Virus‐Like Vesicles (VLVs) as Therapeutic Vaccine Vectors for Hepatocellular Carcinoma

Hepatocellular Carcinoma (HCC) is the most common form of liver cancer and is the leading cause of cancer-related mortality globally. Despite the substantial progress that has been made in current treatments, HCC remains malignancy with a high recurrence rate due to a poor prognosis. Therefore, developing novel immunotherapy approaches to treat HCC is crucial to solving this global public health problem. Anti-tumor vaccines are promising strategies to elicit immune responses for anti-tumor immunity.
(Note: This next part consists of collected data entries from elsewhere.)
(* ===== verification/ReleaseModels.v ===== *)
(** * ReleaseModels: the evidence of a paper release candidate

    daybreak_release/enums.py and models.py.  Fields of one value only are
    constant functions; a [*_ok] predicate is a model's constraints and
    validators, those of the models inside it included; datetimes are
    instants in UTC. *)
From Stdlib Require Import Ascii String.
From S2P Require Import Prelude Numerics PyStr PyTime Contracts Canonical RiskModels OrchModels AnalyticsModels.

#[local] Open Scope Z_scope.

(** ** Enums *)

Inductive ReviewSeverity := SV_INFO | SV_LOW | SV_MEDIUM | SV_HIGH | SV_CRITICAL.
#[export] Instance ReviewSeverity_eq_dec : EqDecision ReviewSeverity. Proof. solve_decision. Defined.
Inductive FindingStatus := FS_OPEN | FS_RESOLVED.
#[export] Instance FindingStatus_eq_dec : EqDecision FindingStatus. Proof. solve_decision. Defined.
Inductive ApprovalRole := AR_ENGINEERING | AR_OPERATIONS | AR_RISK | AR_SECURITY | AR_INDEPENDENT_REVIEW.
#[export] Instance ApprovalRole_eq_dec : EqDecision ApprovalRole. Proof. solve_decision. Defined.
Definition ApprovalRole_value (r : ApprovalRole) : string :=
  match r with
  | AR_ENGINEERING => "engineering" | AR_OPERATIONS => "operations" | AR_RISK => "risk" | AR_SECURITY => "security"
  | AR_INDEPENDENT_REVIEW => "independent_review"
  end.
Inductive CandidateStatus := CS_INCOMPLETE | CS_BLOCKED | CS_PAPER_RELEASE_CANDIDATE.
#[export] Instance CandidateStatus_eq_dec : EqDecision CandidateStatus. Proof. solve_decision. Defined.
Definition CandidateStatus_value (s : CandidateStatus) : string :=
  match s with
  | CS_INCOMPLETE => "incomplete" | CS_BLOCKED => "blocked" | CS_PAPER_RELEASE_CANDIDATE => "paper_release_candidate"
  end.

Definition release_id_ok (s : string) : bool := between 8 96 (code_points s).
Definition role_le (a b : ApprovalRole) : bool := string_leb (ApprovalRole_value a) (ApprovalRole_value b).
(** [tuple(sorted(set(roles), key=...)) == roles]. *)
Definition roles_sorted_unique (l : list ApprovalRole) : bool := in_order role_le l && no_dup l.

(** ** Policy and evidence *)

Record ProductionCandidatePolicy := {
  pc_minimum_tests_collected : Z;
  pc_minimum_schema_count : Z;
  pc_required_approval_roles : list ApprovalRole;
  pc_maximum_open_medium_findings : Z;
}.
(** Literal[True] and Literal[0] fields. *)
Definition pc_required (p : ProductionCandidatePolicy) : bool := true.
Definition pc_maximum_open_high_findings (p : ProductionCandidatePolicy) : Z := 0.
Definition pc_maximum_open_critical_findings (p : ProductionCandidatePolicy) : Z := 0.
Definition ProductionCandidatePolicy_ok (p : ProductionCandidatePolicy) : bool :=
  (1 <=? pc_minimum_tests_collected p) && (1 <=? pc_minimum_schema_count p)
  && roles_sorted_unique (pc_required_approval_roles p) && (0 <=? pc_maximum_open_medium_findings p).
Definition default_candidate_policy : ProductionCandidatePolicy :=
  {| pc_minimum_tests_collected := 250; pc_minimum_schema_count := 47;
     pc_required_approval_roles := [AR_ENGINEERING; AR_INDEPENDENT_REVIEW; AR_OPERATIONS; AR_RISK; AR_SECURITY];
     pc_maximum_open_medium_findings := 0 |}.

Record ArtifactEvidence := {
  ae_name : string;
  ae_sha256 : string;
  ae_size_bytes : Z;
  ae_required : bool;
}.
Definition is_lower (c : ascii) : bool := let n := nat_of_ascii c in ((97 <=? n) && (n <=? 122))%nat.
(** [^[a-z][a-z0-9_]{1,63}$] *)
Definition artifact_name_ok (s : string) : bool :=
  match s with
  | String c s' => is_lower c && between 1 63 (Z.of_nat (String.length s'))
      && forallb (λ c, is_lower c || is_digit c || Ascii.eqb c "_") (list_ascii_of_string s')
  | EmptyString => false
  end.
Definition ArtifactEvidence_ok (a : ArtifactEvidence) : bool :=
  artifact_name_ok (ae_name a) && hash_pattern (ae_sha256 a) && (0 <? ae_size_bytes a).

Record EvidenceManifest := {
  em_generated_at : datetime;
  em_artifacts : list ArtifactEvidence;
  em_manifest_hash : string;
}.
(** EvidenceManifest.artifacts_sorted_unique. *)
Definition artifacts_sorted_unique (l : list ArtifactEvidence) : bool :=
  in_order string_leb (map ae_name l) && no_dup (map ae_name l).
Definition EvidenceManifest_ok (m : EvidenceManifest) : bool :=
  forallb ArtifactEvidence_ok (em_artifacts m) && artifacts_sorted_unique (em_artifacts m)
  && hash_pattern (em_manifest_hash m).

Record BuildAttestation := {
  bt_generated_at : datetime;
  bt_tests_collected : Z;
  bt_tests_passed : Z;
  bt_schema_count : Z;
  bt_secret_findings : Z;
  bt_clean_install_passed : bool;
  bt_extracted_source_test_passed : bool;
  bt_python_compile_passed : bool;
  bt_wheel_smoke_test_passed : bool;
  bt_source_archive_sha256 : string;
  bt_wheel_sha256 : string;
  bt_migrations_sha256 : string;
  bt_schemas_bundle_sha256 : string;
  bt_verification_report_sha256 : string;
  bt_attestation_hash : string;
}.
Definition bt_release_version (b : BuildAttestation) : string := "1.0.2".
Definition bt_specification_version (b : BuildAttestation) : string := "6.3".
Definition bt_migration_head (b : BuildAttestation) : string := "0009_phase9_release".
Definition BuildAttestation_ok (b : BuildAttestation) : bool :=
  (0 <? bt_tests_collected b) && (0 <=? bt_tests_passed b) && (0 <? bt_schema_count b) && (0 <=? bt_secret_findings b)
  && forallb hash_pattern [bt_source_archive_sha256 b; bt_wheel_sha256 b; bt_migrations_sha256 b;
       bt_schemas_bundle_sha256 b; bt_verification_report_sha256 b; bt_attestation_hash b]
  && (bt_tests_passed b <=? bt_tests_collected b).

Record ConfigurationFreeze := {
  cz_frozen_at : datetime;
  cz_configuration_hash : string;
  cz_specification_sha256 : string;
  cz_component_versions : list (string * string);
  cz_freeze_hash : string;
}.
Definition cz_release_version (c : ConfigurationFreeze) : string := "1.0.2".
Definition cz_specification_version (c : ConfigurationFreeze) : string := "6.3".
Definition cz_environment (c : ConfigurationFreeze) : string := "paper".
Definition cz_live_execution_enabled (c : ConfigurationFreeze) : bool := false.
Definition cz_migration_head (c : ConfigurationFreeze) : string := "0009_phase9_release".
Definition ConfigurationFreeze_ok (c : ConfigurationFreeze) : bool :=
  forallb hash_pattern [cz_configuration_hash c; cz_specification_sha256 c; cz_freeze_hash c]
  && in_order pair_le (cz_component_versions c) && no_dup (map fst (cz_component_versions c)).

Record ReviewFinding := {
  rf_finding_id : string;
  rf_severity : ReviewSeverity;
  rf_status : FindingStatus;
  rf_category : string;
  rf_title : string;
  rf_owner : string;
  rf_evidence_refs : list string;
}.
Definition ReviewFinding_ok (f : ReviewFinding) : bool :=
  release_id_ok (rf_finding_id f) && between 2 64 (code_points (rf_category f))
  && between 4 240 (code_points (rf_title f)) && between 2 128 (code_points (rf_owner f))
  && in_order string_leb (rf_evidence_refs f) && no_dup (rf_evidence_refs f).

Record ApprovalAttestation := {
  aa_role : ApprovalRole;
  aa_reviewer_id : string;
  aa_approved : bool;
  aa_approved_at : datetime;
  aa_evidence_package_hash : string;
  aa_comment : string;
}.
Definition ApprovalAttestation_ok (a : ApprovalAttestation) : bool :=
  between 2 128 (code_points (aa_reviewer_id a)) && hash_pattern (aa_evidence_package_hash a)
  && (code_points (aa_comment a) <=? 500).

Record RollbackEvidence := {
  rb_tested_at : datetime;
  rb_backup_restore_verified : bool;
  rb_previous_wheel_available : bool;
  rb_previous_source_archive_available : bool;
  rb_emergency_flatten_verified : bool;
  rb_database_forward_recovery_verified : bool;
  rb_rollback_plan_sha256 : string;
  rb_evidence_hash : string;
}.
Definition rollback_verified (r : RollbackEvidence) : bool :=
  rb_backup_restore_verified r && rb_previous_wheel_available r && rb_previous_source_archive_available r
  && rb_emergency_flatten_verified r && rb_database_forward_recovery_verified r.
Definition RollbackEvidence_ok (r : RollbackEvidence) : bool :=
  hash_pattern (rb_rollback_plan_sha256 r) && hash_pattern (rb_evidence_hash r).

(** ** The request *)

Record ProductionCandidateRequest := {
  pd_generated_at : datetime;
  pd_policy : ProductionCandidatePolicy;
  pd_evidence_manifest : EvidenceManifest;
  pd_build_attestation : BuildAttestation;
  pd_configuration_freeze : ConfigurationFreeze;
  pd_paper_ledger : PaperAcceptanceLedger;
  pd_deployment_evidence : DeploymentEvidenceReport;
  pd_rollback_evidence : RollbackEvidence;
  pd_findings : list ReviewFinding;
  pd_approvals : list ApprovalAttestation;
  pd_independent_review_complete : bool;
}.
(** [dict(pairs)]: the last value of a key. *)
Definition dict_of {A} (l : list (string * A)) : gmap string A := list_to_map (rev l).
(** The hash each required artifact must have. *)
Definition expected_artifact_hashes (r : ProductionCandidateRequest) : list (string * string) :=
  let build := pd_build_attestation r in
  [("source_archive", bt_source_archive_sha256 build); ("wheel", bt_wheel_sha256 build);
   ("migrations", bt_migrations_sha256 build); ("schemas_bundle", bt_schemas_bundle_sha256 build);
   ("verification_report", bt_verification_report_sha256 build);
   ("specification", cz_specification_sha256 (pd_configuration_freeze r))]%string.
Definition expected_deployment_hashes (r : ProductionCandidateRequest) : list (string * string) :=
  let build := pd_build_attestation r in let freeze := pd_configuration_freeze r in
  [("configuration", cz_configuration_hash freeze); ("migrations", bt_migrations_sha256 build);
   ("paper_ledger", pa_ledger_hash (pd_paper_ledger r)); ("schemas_bundle", bt_schemas_bundle_sha256 build);
   ("source_archive", bt_source_archive_sha256 build); ("specification", cz_specification_sha256 freeze);
   ("verification_report", bt_verification_report_sha256 build); ("wheel", bt_wheel_sha256 build)]%string.
Definition artifact_hash (m : EvidenceManifest) (name : string) : option string :=
  dict_of (map (λ a, (ae_name a, ae_sha256 a)) (em_artifacts m)) !! name.
(** ProductionCandidateRequest.evidence_coherent. *)
Definition evidence_coherent (r : ProductionCandidateRequest) : bool :=
  let build := pd_build_attestation r in let freeze := pd_configuration_freeze r in
  let ledger := pd_paper_ledger r in let deployment := pd_deployment_evidence r in
  let manifest := pd_evidence_manifest r in
  forallb (λ kv, bool_decide (artifact_hash manifest kv.1 = Some kv.2)) (expected_artifact_hashes r)
  && String.eqb (bt_release_version build) release_version && String.eqb (cz_release_version freeze) release_version
  && String.eqb (bt_specification_version build) specification_version
  && String.eqb (cz_specification_version freeze) specification_version
  && String.eqb (pa_configuration_hash ledger) (cz_configuration_hash freeze)
  && String.eqb (dr_configuration_hash deployment) (cz_configuration_hash freeze)
  && String.eqb (dr_paper_ledger_id deployment) (pa_ledger_id ledger)
  && String.eqb (dr_paper_ledger_hash deployment) (pa_ledger_hash ledger)
  && bool_decide (dict_of (dr_evidence_hashes deployment) = dict_of (expected_deployment_hashes r))
  && (dr_tests_collected deployment =? bt_tests_collected build) && (dr_tests_passed deployment =? bt_tests_passed build)
  && (dr_schema_count deployment =? bt_schema_count build) && (dr_secret_findings deployment =? bt_secret_findings build)
  && forallb (λ a, String.eqb (aa_evidence_package_hash a) (em_manifest_hash manifest)) (pd_approvals r)
  && forallb (λ a, em_generated_at manifest <=? aa_approved_at a) (pd_approvals r)
  && forallb (λ a, aa_approved_at a <=? pd_generated_at r) (pd_approvals r).
Definition ProductionCandidateRequest_ok (r : ProductionCandidateRequest) : bool :=
  ProductionCandidatePolicy_ok (pd_policy r) && EvidenceManifest_ok (pd_evidence_manifest r)
  && BuildAttestation_ok (pd_build_attestation r) && ConfigurationFreeze_ok (pd_configuration_freeze r)
  && PaperAcceptanceLedger_ok (pd_paper_ledger r) && DeploymentEvidenceReport_ok (pd_deployment_evidence r)
  && RollbackEvidence_ok (pd_rollback_evidence r) && forallb ReviewFinding_ok (pd_findings r)
  && forallb ApprovalAttestation_ok (pd_approvals r)
  && in_order string_leb (map rf_finding_id (pd_findings r)) && no_dup (map rf_finding_id (pd_findings r))
  && in_order role_le (map aa_role (pd_approvals r)) && no_dup (map aa_role (pd_approvals r))
  && evidence_coherent r.

(** ** The report *)

Record ReviewSummary := {
  rs_finding_count : Z;
  rs_open_info_count : Z;
  rs_open_low_count : Z;
  rs_open_medium_count : Z;
  rs_open_high_count : Z;
  rs_open_critical_count : Z;
  rs_approved_roles : list ApprovalRole;
  rs_missing_roles : list ApprovalRole;
}.
Definition ReviewSummary_ok (s : ReviewSummary) : bool :=
  forallb (Z.leb 0) [rs_finding_count s; rs_open_info_count s; rs_open_low_count s; rs_open_medium_count s;
    rs_open_high_count s; rs_open_critical_count s]
  && roles_sorted_unique (rs_approved_roles s) && roles_sorted_unique (rs_missing_roles s).

Record ProductionCandidateReport := {
  pe_report_id : string;
  pe_generated_at : datetime;
  pe_status : CandidateStatus;
  pe_paper_release_candidate : bool;
  pe_live_capital_eligible : bool;
  pe_blockers : list string;
  pe_warnings : list string;
  pe_configuration_hash : string;
  pe_evidence_manifest_hash : string;
  pe_build_attestation_hash : string;
  pe_configuration_freeze_hash : string;
  pe_paper_ledger_id : string;
  pe_deployment_report_id : string;
  pe_review_summary : ReviewSummary;
  pe_request_hash : string;
  pe_report_hash : string;
}.
(** ProductionCandidateReport.coherent. *)
Definition candidate_coherent (r : ProductionCandidateReport) : bool :=
  eqb (pe_paper_release_candidate r) (bool_decide (pe_status r = CS_PAPER_RELEASE_CANDIDATE))
  && negb (pe_paper_release_candidate r && nonempty (pe_blockers r)).
Definition ProductionCandidateReport_ok (r : ProductionCandidateReport) : bool :=
  release_id_ok (pe_report_id r) && negb (pe_live_capital_eligible r)
  && forallb hash_pattern [pe_configuration_hash r; pe_evidence_manifest_hash r; pe_build_attestation_hash r;
       pe_configuration_freeze_hash r; pe_request_hash r; pe_report_hash r]
  && release_id_ok (pe_paper_ledger_id r) && release_id_ok (pe_deployment_report_id r)
  && candidate_coherent r.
In this study, we designed and cloned an alphavirus-vesiculovirus hybrid vaccine vector VLV-GPC3 that can generate virus-like vesicles (VLVs) as self-amplifying RNA replicons to additionally express GPC3, a cell-surface heparan sulfate proteoglycan is highly expressed in HCC. The potency of the VLV-GPC3 as tumor vaccine was assessed in vivo by immunization of C57BL/6 mice with 108 PFU of VLV-GPC3, followed by subcutaneous implantation of Hepa1-6 HCC cell line cells into C57BL/6 mice. The results showed that VLV-GPC3 immunization could elicit robust GPC3-specific antibody responses and effective protection by increasing CD8+ T cells and minimizing the tumor size. Further, the immunized mouse splenocytes co-cultured with GPC3 could significantly promote IFN-r production and CD4+ T cell proliferation. Our data indicate that VLV-GPC3 could be developed as a novel vaccine candidate and offer a new treatment strategy against HCC.